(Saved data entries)
^^^^^^^^^^^^^^^^
(** ** Lower case and white space *)

Lemma eqb_lower k a : k < 65 \/ 122 < k -> (lower_byte a =? k) = (a =? k).
Proof. intros Hk. unfold lower_byte. case_match; [|done]. bools. destruct (Z.eqb_spec (a + 32) k), (Z.eqb_spec a k); lia. Qed.

Lemma range_lower lo hi a : hi < 65 \/ 122 < lo -> (lo <=? lower_byte a) && (lower_byte a <=? hi) = (lo <=? a) && (a <=? hi).
Proof.
  intros Hk. unfold lower_byte. case_match; [|done]. bools. apply eq_true_iff_eq. rewrite !andb_true_iff, !Z.leb_le. lia.
Qed.

Lemma drop_space_fmap s2 s3 f l :
  (forall a, space1 (f a) = space1 a) -> (forall a b, s2 (f a) (f b) = s2 a b) -> (forall a b c, s3 (f a) (f b) (f c) = s3 a b c) ->
  drop_space s2 s3 (f <$> l) = f <$> drop_space s2 s3 l.
Proof.
  intros H1 H2 H3. induction l as [l IH] using (induction_ltof1 _ length). unfold ltof in IH.
  destruct l as [|a l1]; [done|]. rewrite fmap_cons. cbn [drop_space]. rewrite H1. case_match; [apply IH; simpl; lia|].
  destruct l1 as [|b l2]; [done|]. rewrite fmap_cons. rewrite H2. case_match; [apply IH; simpl; lia|].
  destruct l2 as [|c l3]; [done|]. rewrite fmap_cons. rewrite H3. case_match; [apply IH; simpl; lia|done].
Qed.

Lemma bytes_ToLower s : bytes (ToLower s) = lower_byte <$> bytes s.
Proof.
  unfold ToLower. apply bytes_of_bytes. apply Forall_fmap. eapply Forall_impl; [|apply bytes_Forall].
  intros a [Ha Hb]. unfold is_byte, compose, lower_byte. case_match; bools; lia.
Qed.

Lemma space1_lower a : space1 (lower_byte a) = space1 a.
Proof. unfold space1. rewrite eqb_lower, range_lower by lia. done. Qed.
Lemma space2_lower a b : space2 (lower_byte a) (lower_byte b) = space2 a b.
Proof. unfold space2. rewrite !eqb_lower by lia. done. Qed.
Lemma space3_lower a b c : space3 (lower_byte a) (lower_byte b) (lower_byte c) = space3 a b c.
Proof. unfold space3. rewrite !eqb_lower, range_lower by lia. done. Qed.

Lemma trim_lower l : trim_right (trim_left (lower_byte <$> l)) = lower_byte <$> trim_right (trim_left l).
Proof.
  unfold trim_left, trim_right. rewrite drop_space_fmap by auto using space1_lower, space2_lower, space3_lower.
  rewrite <- fmap_reverse, drop_space_fmap by auto using space1_lower, space2_lower, space3_lower. by rewrite fmap_reverse.
Qed.

Lemma TrimSpace_ToLower s : TrimSpace (ToLower s) = ToLower (TrimSpace s).
Proof.
  unfold TrimSpace. rewrite bytes_ToLower, trim_lower. unfold ToLower. f_equal.
  by rewrite bytes_of_bytes by apply trim_is_byte, bytes_Forall.
Qed.

(** ** Publishing and lookup *)

Definition keyed (m : gmap string CatalogVersionPrice) : Prop := forall id row, m !! id = Some row -> id = price_id (pr_ModelID row).

Lemma add_catalog_keyed m r : keyed m -> keyed (add_catalog_row m r).
Proof.
  intros Hm. unfold add_catalog_row. case_match; [done|]. case_match; [done|].
  intros id row [[<- <-]|[_ Hl]]%lookup_insert_Some; [done|by apply Hm].
Qed.

Lemma add_litellm_keyed m r : keyed m -> keyed (add_litellm_row m r).
Proof.
  intros Hm. unfold add_litellm_row. case_match; [done|].
  intros id row [[<- <-]|[_ Hl]]%lookup_insert_Some; [done|by apply Hm].
Qed.

Lemma fold_keyed {A} (f : gmap string CatalogVersionPrice -> A -> gmap string CatalogVersionPrice) l m :
  (forall m a, keyed m -> keyed (f m a)) -> keyed m -> keyed (fold_left f l m).
Proof. intros Hf. revert m. induction l as [|a l IH]; intros m Hm; [done|]. simpl. auto. Qed.

Lemma litellm_published catalog l1 r l2 :
  price_id (ll_ModelKey r) <> "" ->
  Forall (fun r' => price_id (ll_ModelKey r') <> price_id (ll_ModelKey r)) l2 ->
  mergeCatalogPrices catalog (l1 ++ r :: l2) !! price_id (ll_ModelKey r) = Some (litellm_row r).
Proof.
  intros Hne Hl. unfold mergeCatalogPrices. rewrite fold_left_app. simpl. set (m := fold_left add_litellm_row l1 _).
  assert (G : add_litellm_row m r !! price_id (ll_ModelKey r) = Some (litellm_row r)).
  { unfold add_litellm_row. rewrite (proj2 (String.eqb_neq _ _) Hne). apply lookup_insert_eq. }
  revert G. generalize (add_litellm_row m r). induction Hl as [|r' l2 Hr Hl IH]; intros m' G; [done|]. simpl. apply IH.
  unfold add_litellm_row. case_match; [done|]. by rewrite lookup_insert_ne.
Qed.

Lemma first_by_vendor_same rows x : rows <> [] -> (forall r, r ∈ rows -> r = x) -> first_by_vendor rows = Some x.
Proof.
  intros Hne Hall. unfold first_by_vendor. destruct rows as [|r rows]; [done|]. rewrite (Hall r) in * by left. simpl.
  assert (G : forall r', r' ∈ rows -> r' = x) by (intros; apply Hall; by right). clear Hall Hne.
  induction rows as [|r' rows IH]; [done|]. simpl. rewrite (G r') by left. case_match; apply IH; intros; apply G; by right.
Qed.

Lemma add_candidate_prefix l cs : l `prefix_of` fold_left add_candidate cs l.
Proof.
  revert l. induction cs as [|c cs IH]; intros l; [done|]. simpl. etransitivity; [|apply IH].
  unfold add_candidate. case_match; [done|]. by apply prefix_app_r.
Qed.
^^^^^^^^^^^^^^^^
### WORK REQUIRED
Every line above that carries the string "ToLower" should be copied.

### RESULT
Lemma bytes_ToLower s : bytes (ToLower s) = lower_byte <$> bytes s.
  unfold ToLower. apply bytes_of_bytes. apply Forall_fmap. eapply Forall_impl; [|apply bytes_Forall].
Lemma TrimSpace_ToLower s : TrimSpace (ToLower s) = ToLower (TrimSpace s).
  unfold TrimSpace. rewrite bytes_ToLower, trim_lower. unfold ToLower. f_equal.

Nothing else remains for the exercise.